See more of Molly Schiot’s work in Related Content
It must be like fireworks inside your mind, can you tell us please how your latest work Music For Sleeping Children came about? Did you work with the artists on your ideas or were you given total creative control?
I got asked by Charlie to listen to a few tracks from the Music For Sleeping Children album. I immediately connected to the “Mikayla and Mellissa” track because the girls are bright and cognizant of the very worrying world that teenage girls have to shake hands with day in and day out. The beautiful thing is that when Charlie said Go, I didn’t have to check in with him again until I was finished. That’s called a DCT = Dream Come True.
How does your creative process work for, say, a) Music For Sleeping Children and b) for Cher Lloyd?
For Charlie’s project I wanted to illustrate innocence. I also wanted to bring to life a variety of voices that seem to collectively sing the same song for this day in age which is: It’s ok to be you, in a society that is always trying to make you someone else.
I showed this piece to my mom today who thanked me for doing a PSA on Bullying. Bless her heart. It is interesting though because one, she is adorable and doesn’t know Charlie White from Charlie Brown, and two she is spot on. These girls tell it how it is and what better way to show these voices than through something that we all can’t get mad at. So, the long and the short of it is, I bought tons of bread packed with chemicals and literally created the most diversified bunch of faces on the planet.
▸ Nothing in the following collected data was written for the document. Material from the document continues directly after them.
(** * PyPOTS, [pypots/imputation/csdi/data.py]: the CSDI sample assembler

    A shallow embedding of [DatasetForCSDI._fetch_data_from_array] and
    [DatasetForCSDI._fetch_data_from_file], with the properties of the
    samples they build.

    The two methods are thin plumbing around three collaborators:
    - torch / numpy / h5py arrays, modelled in [Module Torch] as a dtype, a
      shape and row-major data (IEEE-754 values through [SpecFloat], 64-bit
      integers as [Z] with the wrap-around written out);
    - pygrinder's [mcar], the randomised masker, taken as a parameter that
      threads the state of the random generator;
    - [BaseDataset], which owns the attributes the methods read
      ([X], [y], [data], [n_steps], [return_labels], [file_handle]). *)

From Stdlib Require Import ZArith Bool Lia.
From Stdlib Require Import Floats.SpecFloat.
From stdpp Require Import base option list gmap strings.

Local Open Scope Z_scope.

(** ** Python exceptions and results

    [Crash] is not an exception: it stands for the interpreter dying inside
    a library call, which returns nothing either. *)

Inductive pyerr : Type :=
  | IndexError
  | KeyError
  | TypeError
  | AttributeError
  | RuntimeError
  | OSError
  | Crash.

Inductive result (A : Type) : Type :=
  | Ok (a : A)
  | Raise (e : pyerr).
Arguments Ok {A} a.
Arguments Raise {A} e.

Definition result_bind {A B} (r : result A) (k : A -> result B) : result B :=
  match r with
  | Ok a => k a
  | Raise e => Raise e
  end.

(** ** Arrays: torch tensors, numpy arrays and h5py datasets *)

Module Torch.

Inductive dtype : Type := float32 | float64 | int64.

Definition dtype_eqb (a b : dtype) : bool :=
  match a, b with
  | float32, float32 | float64, float64 | int64, int64 => true
  | _, _ => false
  end.

Definition is_floating (d : dtype) : bool :=
  match d with int64 => false | _ => true end.

(** One element of an array: an IEEE-754 value or an integer. *)
Inductive scalar : Type :=
  | F (x : spec_float)
  | I (z : Z).

(** [t_shape] is the shape, [t_data] the elements in row-major order.  A
    0-dimensional array (shape [[]]) holds one element; this is also how
    a numpy scalar, the result of indexing a 1-dimensional numpy array or
    h5py dataset with an integer, is represented. *)
Record tensor : Type := Tensor {
  t_dtype : dtype;
  t_shape : list nat;
  t_data : list scalar
}.

Definition numel (s : list nat) : nat := foldr Nat.mul 1%nat s.

(** *** Element conversions *)

Definition prec_of (d : dtype) : Z :=
  match d with float32 => 24 | _ => 53 end.
Definition emax_of (d : dtype) : Z :=
  match d with float32 => 128 | _ => 1024 end.

(** Round an IEEE value to the format [(prec, emax)], to nearest even. *)
Definition round_float (prec emax : Z) (x : spec_float) : spec_float :=
  match x with
  | S754_finite s m e => binary_normalize prec emax (cond_Zopp s (Zpos m)) e s
  | _ => x
  end.

Definition float_of_Z (prec emax : Z) (z : Z) : spec_float :=
  binary_normalize prec emax z 0 false.

Definition int64_min : Z := - 2 ^ 63.
Definition int64_max : Z := 2 ^ 63 - 1.

(** Two's complement wrap-around of 64-bit integer arithmetic. *)
Definition wrap64 (z : Z) : Z := (z + 2 ^ 63) mod 2 ^ 64 - 2 ^ 63.

(** Float to integer: truncation toward zero.  NaN, infinities and values
    out of range have no defined result in C; the x86-64 conversion
    returns the smallest integer, which is what is written here. *)
Definition trunc_float (x : spec_float) : Z :=
  match x with
  | S754_zero _ => 0
  | S754_finite s m e =>
      let a := if 0 <=? e then Zpos m * 2 ^ e else Zpos m / 2 ^ (- e) in
      let z := cond_Zopp s a in
      if (int64_min <=? z) && (z <=? int64_max) then z else int64_min
  | _ => int64_min
  end.

Definition cast_scalar (d : dtype) (v : scalar) : scalar :=
  match d, v with
  | int64, F x => I (trunc_float x)
  | int64, I z => I (wrap64 z)
  | _, F x => F (round_float (prec_of d) (emax_of d) x)
  | _, I z => F (float_of_Z (prec_of d) (emax_of d) z)
  end.

(** [t.to(d)]: the tensor itself when it already has dtype [d]. *)
Definition to (d : dtype) (t : tensor) : tensor :=
  if dtype_eqb (t_dtype t) d then t
  else Tensor d (t_shape t) (cast_scalar d <$> t_data t).

(** [t.long()] *)
Definition long (t : tensor) : tensor := to int64 t.

(** *** Constructors *)

Definition f32_of_nat (i : nat) : scalar :=
  F (float_of_Z 24 128 (Z.of_nat i)).

(** [torch.arange(0, n, dtype=torch.float32)] *)
Definition arange (n : nat) : tensor :=
  Tensor float32 [n] (f32_of_nat <$> seq 0 n).

(** [torch.zeros(n)]: default dtype float32. *)
Definition zeros (n : nat) : tensor :=
  Tensor float32 [n] (replicate n (F (S754_zero false))).

(** [torch.tensor(i)] for a Python int [i]: a 0-dimensional int64 tensor
    ([RuntimeError] on overflow). *)
Definition tensor_of_int (i : Z) : result tensor :=
  if (int64_min <=? i) && (i <=? int64_max)
  then Ok (Tensor int64 [] [I i])
  else Raise RuntimeError.

(** [torch.from_numpy(a)]: [TypeError] unless [a] is an [ndarray]; a numpy
    scalar is not one. *)
Definition from_numpy (a : tensor) : result tensor :=
  match t_shape a with
  | [] => Raise TypeError
  | _ => Ok a
  end.

(** The integer a finite float truncates to, without bound. *)
Definition float_to_Z (x : spec_float) : Z :=
  match x with
  | S754_finite s m e =>
      cond_Zopp s (if 0 <=? e then Zpos m * 2 ^ e else Zpos m / 2 ^ (- e))
  | _ => 0
  end.

(** The check torch makes before it stores a Python float as int64: NaN,
    infinities and values below [- 2 ^ 63] or above [2 ^ 63] overflow. *)
Definition overflows_int64 (x : spec_float) : bool :=
  match x with
  | S754_zero _ => false
  | S754_finite _ _ _ =>
      (float_to_Z x <? - 2 ^ 63) || (2 ^ 63 <? float_to_Z x)
  | _ => true
  end.

(** [torch.tensor(a, dtype=torch.long)] for numpy data [a].  An array is
    converted and cast.  A numpy scalar is read as a Python number: an
    integer as it is, a float64 (a Python float) through the overflow
    check; a float32 scalar is neither and raises [TypeError]. *)
Definition tensor_long (a : tensor) : result tensor :=
  match t_shape a, t_dtype a, t_data a with
  | [], float32, _ => Raise TypeError
  | [], float64, [F x] =>
      if overflows_int64 x then Raise RuntimeError else Ok (to int64 a)
  | _, _, _ => Ok (to int64 a)
  end.

(** *** Indexing and length *)

Definition slice (i n : nat) (v : list scalar) : list scalar :=
  take n (drop (i * n) v).

(** The size of the first dimension. *)
Definition n_rows (t : tensor) : nat :=
  match t_shape t with
  | d :: _ => d
  | [] => 0%nat
  end.

(** [t[idx]] for an integer [idx] on a numpy array or an h5py dataset:
    selects along the first dimension, negative indices counting from the
    end. *)
Definition getitem (t : tensor) (idx : Z) : result tensor :=
  match t_shape t with
  | [] => Raise IndexError
  | d :: s =>
      if (- Z.of_nat d <=? idx) && (idx <? Z.of_nat d)
      then Ok (Tensor (t_dtype t) s
                 (slice (Z.to_nat (idx mod Z.of_nat d)) (numel s) (t_data t)))
      else Raise IndexError
  end.

(** [t[idx]] for a torch tensor [t]: the index is first unpacked into 64
    bits, which raises [RuntimeError] when it does not fit.  At [- 2 ^ 63]
    the bounds check of torch, which negates the index, lets it through and
    the selection crashes.  (The sizes of a tensor are themselves 64-bit:
    this is said of the tensors that can exist.) *)
Definition tensor_getitem (t : tensor) (idx : Z) : result tensor :=
  if negb ((int64_min <=? idx) && (idx <=? int64_max))
  then Raise RuntimeError
  else if (idx =? int64_min) && (Z.of_nat (n_rows t) <=? int64_max)
  then Raise Crash
  else getitem t idx.

(** [len(t)] *)
Definition len (t : tensor) : result nat :=
  match t_shape t with
  | [] => Raise TypeError
  | d :: _ => Ok d
  end.

(** *** Addition, with type promotion and broadcasting *)

Definition result_type (a b : tensor) : dtype :=
  match t_dtype a, t_dtype b with
  | int64, d | d, int64 => d
  | float32, float32 => float32
  | float64, float64 => float64
  | float32, float64 =>
      match t_shape a, t_shape b with
      | _ :: _, [] => float32
      | _, _ => float64
      end
  | float64, float32 =>
      match t_shape a, t_shape b with
      | [], _ :: _ => float32
      | _, _ => float64
      end
  end.

Definition add_scalar (d : dtype) (u v : scalar) : scalar :=
  match cast_scalar d u, cast_scalar d v with
  | I a, I b => I (wrap64 (a + b))
  | F a, F b => F (SFadd (prec_of d) (emax_of d) a b)
  | F a, I _ => F a
  | I a, F _ => I a
  end.

(** Shapes are aligned on their last dimension; a missing dimension and a
    dimension of size 1 are stretched.  The arguments are the reversed
    shapes. *)
Fixpoint broadcast_rev (ra rb : list nat) : option (list nat) :=
  match ra, rb with
  | [], r | r, [] => Some r
  | a :: ra', b :: rb' =>
      r ← broadcast_rev ra' rb';
      if (a =? b)%nat then Some (a :: r)
      else if (a =? 1)%nat then Some (b :: r)
      else if (b =? 1)%nat then Some (a :: r)
      else None
  end.

Definition broadcast_shapes (sa sb : list nat) : option (list nat) :=
  reverse <$> broadcast_rev (reverse sa) (reverse sb).

Definition pad_shape (k : nat) (s : list nat) : list nat :=
  replicate (k - length s) 1%nat ++ s.

(** The elements of the broadcast result, by recursion on the output shape
    [o]; [sa] and [sb] are the operand shapes padded to the length of
    [o]. *)
Fixpoint broadcast_data (f : scalar -> scalar -> scalar)
    (o sa sb : list nat) (va vb : list scalar) : list scalar :=
  match o, sa, sb with
  | d :: o', a :: sa', b :: sb' =>
      flat_map (fun i =>
        broadcast_data f o' sa' sb'
          (slice (if (a =? 1)%nat then 0 else i) (numel sa') va)
          (slice (if (b =? 1)%nat then 0 else i) (numel sb') vb))
        (seq 0 d)
  | _, _, _ =>
      match va, vb with
      | x :: _, y :: _ => [f x y]
      | _, _ => []
      end
  end.

(** [a + b]; shapes that cannot be broadcast raise [RuntimeError]. *)
Definition add (a b : tensor) : result tensor :=
  match broadcast_shapes (t_shape a) (t_shape b) with
  | None => Raise RuntimeError
  | Some o =>
      let d := result_type a b in
      let k := length o in
      Ok (Tensor d o
            (broadcast_data (add_scalar d) o
               (pad_shape k (t_shape a)) (pad_shape k (t_shape b))
               (t_data a) (t_data b)))
  end.

End Torch.

Import Torch.

(** ** The dataset object and the world it lives in *)

(** An open h5py file: its path and the datasets it holds, by key. *)
Record h5file : Type := H5File {
  h5_path : string;
  h5_items : gmap string tensor
}.

(** [self.data] is [Union[dict, str]]: the arrays themselves, or the path of
    the file that holds them. *)
Inductive data_source : Type :=
  | DataDict (d : gmap string tensor)
  | DataPath (p : string).

(** The attributes of a [DatasetForCSDI] the two methods read.
    [BaseDataset.__init__] assigns [X] and [y] only for in-memory data
    ([X = None] stands for the attribute not being there, [y = None] for
    Python's [None]) and [file_handle] only for file-backed data, where it
    starts as [None]. *)
Record DatasetForCSDI : Type := Dataset {
  data : data_source;
  return_labels : bool;
  rate : spec_float;
  X : option tensor;
  y : option tensor;
  n_steps : nat;
  file_handle : option h5file
}.

Definition set_file_handle (h : h5file) (ds : DatasetForCSDI) : DatasetForCSDI :=
  Dataset (data ds) (return_labels ds) (rate ds) (X ds) (y ds) (n_steps ds)
    (Some h).

(** Number of samples of a data array: the size of its first dimension. *)
Definition n_samples (t : tensor) : nat :=
  match t_shape t with
  | d :: _ => d
  | [] => 0%nat
  end.

Section CSDI.

(** The state of the random generator [mcar] draws from. *)
Variable rng : Type.

(** pygrinder's [mcar(X, p)]: returns [X_intact], the artificially masked
    [X], [missing_mask] and [indicating_mask], and advances the random
    generator. *)
Variable mcar :
  tensor -> spec_float -> rng -> (tensor * tensor * tensor * tensor) * rng.

(** The file system as [h5py.File(path, "r")] sees it. *)
Variable open_file : string -> result h5file.

(** What a method call can read and change: the object and the random
    generator. *)
Record world : Type := World {
  self : DatasetForCSDI;
  rnd : rng
}.

(** Computations that read and update the world and may raise. *)
Definition M (A : Type) : Type := world -> result A * world.

Definition ret {A} (a : A) : M A := fun w => (Ok a, w).

Definition bind {A B} (m : M A) (k : A -> M B) : M B :=
  fun w =>
    match m w with
    | (Ok a, w') => k a w'
    | (Raise e, w') => (Raise e, w')
    end.

Definition lift {A} (r : result A) : M A := fun w => (r, w).

Definition attr {A} (f : DatasetForCSDI -> A) : M A :=
  fun w => (Ok (f (self w)), w).

Notation "x <- m ;; k" := (bind m (fun x => k))
  (at level 100, m at level 99, k at level 200, right associativity).
Notation "m ;;; k" := (bind m (fun _ => k))
  (at level 100, k at level 200, right associativity).

(** [self.X]. *)
Definition attr_X : M tensor :=
  fun w =>
    match X (self w) with
    | Some t => (Ok t, w)
    | None => (Raise AttributeError, w)
    end.

(** [self.data.keys()] and [self.data[...]]: [self.data] must be the dict. *)
Definition data_dict : M (gmap string tensor) :=
  fun w =>
    match data (self w) with
    | DataDict d => (Ok d, w)
    | DataPath _ => (Raise AttributeError, w)
    end.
For Cher I worked backwards. I edited down hours of talking head footage to create five stories about HER. Then I contextualized them into playful worlds that I knew her fans would love and want to live in. I remember when I was a teenager being OBSESSED with Guns and Roses. The little things that made me excited and happy were when I would find out that Axl loved track and field or that he loved to eat clams. I wanted to do this with Cher. I wanted to make her relateable and live inside of a trapper keeper world that kids could peek at while in class.
You’ve worked with Cher Lloyd collaboratively on several projects, and they are pitch perfect for the market and beyond. What part of creating this series do you find the most rewarding and the most challenging?
The most rewarding was the fact that her fans also known as Brats, LOVED seeing a completely different type of video. The most challenging part of the Cher project is what anyone that has ever directed a music video faces: Music Videos. You find out on a Friday evening that its due the following Friday and then Wednesday night you finally find out the location, the budget, perhaps what track it is. I am obsessively organized and take pride in preparation. When you are working with a musical artist it’s close to impossible to have things run smoothly. It’s unfortunate because often times, and all of you who make videos can relate to this, know that the project suffers when you are at odds with almost everything.
Do you storyboard your films meticulously or do they evolve as you work?
It’s completely necessary and responsible as a director to storyboard any form of moving content. With that said my most beautiful and exciting moments have never been storyboarded.
There is nearly always an animated element to your work. Where does this knowledge of different animation genres come from and do you yourself ever animate?
I animate as much in camera as I possibly can. I love love love anything that looks like it was created by someone’s hands. The knowledge comes from practice. Over and over and over and over and over again. Recently I have been bridging the world of in-camera animation and post production much more.
When did you first realise you wanted to direct? What led you to directing?
I knew I wanted to make films when I first saw Lynne Ramsay’s Ratcatcher. There was a moment when a mouse drifts off, into space, attached to a balloon that totally rooted itself onto my brain. What led me to directing was a series of awesome events, including self discovery, amazing friends, break ups, car accidents, being broke, developing a thick skin, making tons of mistakes, again, and again, and believing and relying on completely myself.
Are you developing personal projects as well as commercial projects? Can you tell us about those?
Yes!! And maybe?
What would the dream job be?
I would love to start a company that produces amazing content made by woman to even out the playing field a bit. That field is pretty damm steep right now and I have all the faith in the world that will change.